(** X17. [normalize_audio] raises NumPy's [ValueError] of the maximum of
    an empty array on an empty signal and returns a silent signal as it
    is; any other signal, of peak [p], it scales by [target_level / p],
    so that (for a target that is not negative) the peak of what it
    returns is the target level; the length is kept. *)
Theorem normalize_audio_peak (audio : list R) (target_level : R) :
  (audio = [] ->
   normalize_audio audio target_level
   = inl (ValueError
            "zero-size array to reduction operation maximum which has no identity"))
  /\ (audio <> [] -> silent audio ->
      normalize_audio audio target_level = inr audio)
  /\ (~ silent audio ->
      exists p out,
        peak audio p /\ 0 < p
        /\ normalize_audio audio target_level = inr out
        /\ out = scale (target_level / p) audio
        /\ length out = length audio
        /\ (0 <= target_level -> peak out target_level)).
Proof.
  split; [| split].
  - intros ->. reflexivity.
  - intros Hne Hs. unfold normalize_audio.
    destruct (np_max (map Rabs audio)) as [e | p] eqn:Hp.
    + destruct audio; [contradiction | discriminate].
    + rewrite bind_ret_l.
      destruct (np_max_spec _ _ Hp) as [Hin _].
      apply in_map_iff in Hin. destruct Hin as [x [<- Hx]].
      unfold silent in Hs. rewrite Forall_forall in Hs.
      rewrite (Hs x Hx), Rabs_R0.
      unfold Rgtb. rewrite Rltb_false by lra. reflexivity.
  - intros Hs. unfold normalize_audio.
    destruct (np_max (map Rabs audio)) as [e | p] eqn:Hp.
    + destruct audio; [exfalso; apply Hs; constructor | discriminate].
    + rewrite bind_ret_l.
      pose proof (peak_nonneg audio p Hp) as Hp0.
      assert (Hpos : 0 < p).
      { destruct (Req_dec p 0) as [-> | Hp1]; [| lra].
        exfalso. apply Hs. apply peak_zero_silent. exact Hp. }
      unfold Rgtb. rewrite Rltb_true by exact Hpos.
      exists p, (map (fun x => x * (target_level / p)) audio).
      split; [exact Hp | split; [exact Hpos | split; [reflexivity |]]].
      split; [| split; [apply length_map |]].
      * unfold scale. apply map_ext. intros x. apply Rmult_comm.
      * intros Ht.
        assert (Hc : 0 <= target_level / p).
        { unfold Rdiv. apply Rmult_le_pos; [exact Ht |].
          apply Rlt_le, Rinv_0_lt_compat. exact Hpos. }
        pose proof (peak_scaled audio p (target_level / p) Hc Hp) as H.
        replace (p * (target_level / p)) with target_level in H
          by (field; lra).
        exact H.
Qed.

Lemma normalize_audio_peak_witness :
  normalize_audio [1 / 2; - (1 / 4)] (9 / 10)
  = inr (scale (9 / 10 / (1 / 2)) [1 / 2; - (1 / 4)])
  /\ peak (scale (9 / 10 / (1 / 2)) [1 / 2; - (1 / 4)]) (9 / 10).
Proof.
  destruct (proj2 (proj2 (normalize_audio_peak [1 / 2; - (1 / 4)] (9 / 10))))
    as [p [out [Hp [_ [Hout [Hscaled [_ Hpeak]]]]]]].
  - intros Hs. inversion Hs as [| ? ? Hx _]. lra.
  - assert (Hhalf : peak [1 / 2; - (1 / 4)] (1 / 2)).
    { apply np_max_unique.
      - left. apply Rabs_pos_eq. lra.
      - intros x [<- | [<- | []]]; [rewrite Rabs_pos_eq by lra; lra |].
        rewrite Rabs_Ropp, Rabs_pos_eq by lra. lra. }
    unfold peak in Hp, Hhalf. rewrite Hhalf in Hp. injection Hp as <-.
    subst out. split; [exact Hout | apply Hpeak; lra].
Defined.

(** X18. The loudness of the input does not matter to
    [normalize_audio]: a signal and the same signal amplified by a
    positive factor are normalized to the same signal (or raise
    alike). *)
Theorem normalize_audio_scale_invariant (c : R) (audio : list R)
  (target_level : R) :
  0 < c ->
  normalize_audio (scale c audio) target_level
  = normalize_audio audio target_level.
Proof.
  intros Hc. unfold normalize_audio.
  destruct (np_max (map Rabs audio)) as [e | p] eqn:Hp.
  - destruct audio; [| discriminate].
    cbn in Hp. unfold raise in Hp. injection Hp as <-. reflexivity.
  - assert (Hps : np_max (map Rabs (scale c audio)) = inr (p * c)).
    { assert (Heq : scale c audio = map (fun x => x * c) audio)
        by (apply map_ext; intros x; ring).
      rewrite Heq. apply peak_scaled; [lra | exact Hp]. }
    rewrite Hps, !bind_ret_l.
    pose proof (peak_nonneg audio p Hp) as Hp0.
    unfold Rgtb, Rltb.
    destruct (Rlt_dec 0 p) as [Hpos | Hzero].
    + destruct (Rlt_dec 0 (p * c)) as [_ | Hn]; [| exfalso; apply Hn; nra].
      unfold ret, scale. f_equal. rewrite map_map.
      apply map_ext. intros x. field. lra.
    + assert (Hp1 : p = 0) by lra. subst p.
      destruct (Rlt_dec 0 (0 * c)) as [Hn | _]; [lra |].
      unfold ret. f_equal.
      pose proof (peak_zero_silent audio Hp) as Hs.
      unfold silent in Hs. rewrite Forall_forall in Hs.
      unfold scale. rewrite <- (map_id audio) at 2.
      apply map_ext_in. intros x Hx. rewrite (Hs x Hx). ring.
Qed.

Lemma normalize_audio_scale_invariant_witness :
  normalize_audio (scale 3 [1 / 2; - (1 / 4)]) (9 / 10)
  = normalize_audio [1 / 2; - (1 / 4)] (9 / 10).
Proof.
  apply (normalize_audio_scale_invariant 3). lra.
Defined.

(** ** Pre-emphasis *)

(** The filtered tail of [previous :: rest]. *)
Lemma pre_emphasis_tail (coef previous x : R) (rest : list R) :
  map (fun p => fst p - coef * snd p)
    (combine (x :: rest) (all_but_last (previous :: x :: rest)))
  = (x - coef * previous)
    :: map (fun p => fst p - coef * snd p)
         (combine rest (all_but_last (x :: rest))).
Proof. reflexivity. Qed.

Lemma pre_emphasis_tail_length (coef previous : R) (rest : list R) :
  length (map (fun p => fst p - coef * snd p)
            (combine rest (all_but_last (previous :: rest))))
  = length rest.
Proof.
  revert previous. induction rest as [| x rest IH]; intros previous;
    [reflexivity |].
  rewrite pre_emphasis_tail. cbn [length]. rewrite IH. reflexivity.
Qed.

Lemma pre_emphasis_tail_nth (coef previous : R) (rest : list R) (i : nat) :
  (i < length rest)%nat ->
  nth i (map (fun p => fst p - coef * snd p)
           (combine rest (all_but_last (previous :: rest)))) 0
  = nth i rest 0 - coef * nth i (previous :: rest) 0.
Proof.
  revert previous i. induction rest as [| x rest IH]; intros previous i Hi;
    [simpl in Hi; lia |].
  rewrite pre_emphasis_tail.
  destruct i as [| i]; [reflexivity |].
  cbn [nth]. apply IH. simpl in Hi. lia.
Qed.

+--

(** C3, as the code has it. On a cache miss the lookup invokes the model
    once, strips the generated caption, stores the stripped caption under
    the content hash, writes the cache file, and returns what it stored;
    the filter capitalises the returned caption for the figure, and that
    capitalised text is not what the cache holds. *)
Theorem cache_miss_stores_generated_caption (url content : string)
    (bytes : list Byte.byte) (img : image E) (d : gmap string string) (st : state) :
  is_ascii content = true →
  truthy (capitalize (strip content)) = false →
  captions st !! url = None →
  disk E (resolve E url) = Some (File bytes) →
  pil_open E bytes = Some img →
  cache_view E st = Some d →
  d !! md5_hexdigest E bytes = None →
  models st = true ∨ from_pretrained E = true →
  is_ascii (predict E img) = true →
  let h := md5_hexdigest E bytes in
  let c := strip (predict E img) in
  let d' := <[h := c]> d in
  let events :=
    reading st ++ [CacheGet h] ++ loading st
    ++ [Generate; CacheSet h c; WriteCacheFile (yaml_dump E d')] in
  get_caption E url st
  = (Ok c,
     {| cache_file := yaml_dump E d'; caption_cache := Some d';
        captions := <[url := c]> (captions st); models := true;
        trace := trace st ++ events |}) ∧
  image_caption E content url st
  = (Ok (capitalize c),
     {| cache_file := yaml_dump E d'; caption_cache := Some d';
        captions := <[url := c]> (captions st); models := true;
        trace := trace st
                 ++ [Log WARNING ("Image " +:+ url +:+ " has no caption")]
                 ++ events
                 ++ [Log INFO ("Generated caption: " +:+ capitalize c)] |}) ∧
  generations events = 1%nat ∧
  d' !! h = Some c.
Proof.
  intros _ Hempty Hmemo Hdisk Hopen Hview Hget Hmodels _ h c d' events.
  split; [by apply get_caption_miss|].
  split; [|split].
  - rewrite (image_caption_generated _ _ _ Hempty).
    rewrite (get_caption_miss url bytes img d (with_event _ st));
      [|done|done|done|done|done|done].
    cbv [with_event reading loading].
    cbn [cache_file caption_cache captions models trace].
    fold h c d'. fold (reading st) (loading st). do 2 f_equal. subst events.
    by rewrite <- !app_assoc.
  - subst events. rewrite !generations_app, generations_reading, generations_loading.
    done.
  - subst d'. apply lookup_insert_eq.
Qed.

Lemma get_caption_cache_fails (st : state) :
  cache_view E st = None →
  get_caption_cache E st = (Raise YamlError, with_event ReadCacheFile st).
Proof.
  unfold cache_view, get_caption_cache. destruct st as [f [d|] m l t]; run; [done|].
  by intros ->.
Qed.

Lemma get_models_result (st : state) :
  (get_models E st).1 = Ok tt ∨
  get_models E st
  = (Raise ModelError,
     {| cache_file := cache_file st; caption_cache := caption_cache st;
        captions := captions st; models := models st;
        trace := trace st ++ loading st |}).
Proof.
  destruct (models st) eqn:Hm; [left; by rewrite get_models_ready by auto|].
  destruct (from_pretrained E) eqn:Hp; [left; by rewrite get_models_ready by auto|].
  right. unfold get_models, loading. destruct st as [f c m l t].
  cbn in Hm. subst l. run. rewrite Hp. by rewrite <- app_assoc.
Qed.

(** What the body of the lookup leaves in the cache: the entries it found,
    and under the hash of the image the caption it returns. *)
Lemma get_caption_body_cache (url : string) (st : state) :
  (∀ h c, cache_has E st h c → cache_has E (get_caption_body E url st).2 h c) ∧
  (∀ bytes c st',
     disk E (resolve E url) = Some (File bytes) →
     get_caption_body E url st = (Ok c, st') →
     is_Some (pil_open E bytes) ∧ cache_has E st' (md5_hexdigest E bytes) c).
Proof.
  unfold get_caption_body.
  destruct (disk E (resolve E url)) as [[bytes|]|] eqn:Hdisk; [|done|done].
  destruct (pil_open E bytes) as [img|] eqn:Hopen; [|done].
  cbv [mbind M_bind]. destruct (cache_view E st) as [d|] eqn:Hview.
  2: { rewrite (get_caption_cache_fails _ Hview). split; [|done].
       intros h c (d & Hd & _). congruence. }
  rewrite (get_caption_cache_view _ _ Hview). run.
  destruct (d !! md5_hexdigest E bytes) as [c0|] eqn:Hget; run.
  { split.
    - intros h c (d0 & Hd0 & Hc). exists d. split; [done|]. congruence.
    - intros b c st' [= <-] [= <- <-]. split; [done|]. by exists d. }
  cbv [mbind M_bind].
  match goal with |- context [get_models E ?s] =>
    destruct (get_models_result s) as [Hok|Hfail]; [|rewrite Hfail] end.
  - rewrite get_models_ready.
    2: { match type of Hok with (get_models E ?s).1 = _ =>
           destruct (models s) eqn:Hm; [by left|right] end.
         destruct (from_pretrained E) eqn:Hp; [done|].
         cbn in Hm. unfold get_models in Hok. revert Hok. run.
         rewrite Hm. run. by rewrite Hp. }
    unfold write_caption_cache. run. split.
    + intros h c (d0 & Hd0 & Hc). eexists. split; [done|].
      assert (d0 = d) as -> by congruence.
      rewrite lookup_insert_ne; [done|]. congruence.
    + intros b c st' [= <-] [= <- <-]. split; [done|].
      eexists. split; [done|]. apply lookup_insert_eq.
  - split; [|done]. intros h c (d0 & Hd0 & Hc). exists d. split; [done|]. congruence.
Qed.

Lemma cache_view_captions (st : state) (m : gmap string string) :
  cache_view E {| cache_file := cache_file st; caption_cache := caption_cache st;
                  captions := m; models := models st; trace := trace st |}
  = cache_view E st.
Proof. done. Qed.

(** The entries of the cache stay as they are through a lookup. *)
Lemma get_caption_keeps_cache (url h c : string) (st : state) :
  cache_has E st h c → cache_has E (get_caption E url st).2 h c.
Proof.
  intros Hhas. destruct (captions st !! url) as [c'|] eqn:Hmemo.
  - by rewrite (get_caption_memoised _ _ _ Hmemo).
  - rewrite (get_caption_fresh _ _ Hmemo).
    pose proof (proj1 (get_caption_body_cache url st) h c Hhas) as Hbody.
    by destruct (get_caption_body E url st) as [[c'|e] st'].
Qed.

+--

Assignment: Number of lines holding "previous" in the listing above: work it out and give that number alone.

Solution for this exercise: 11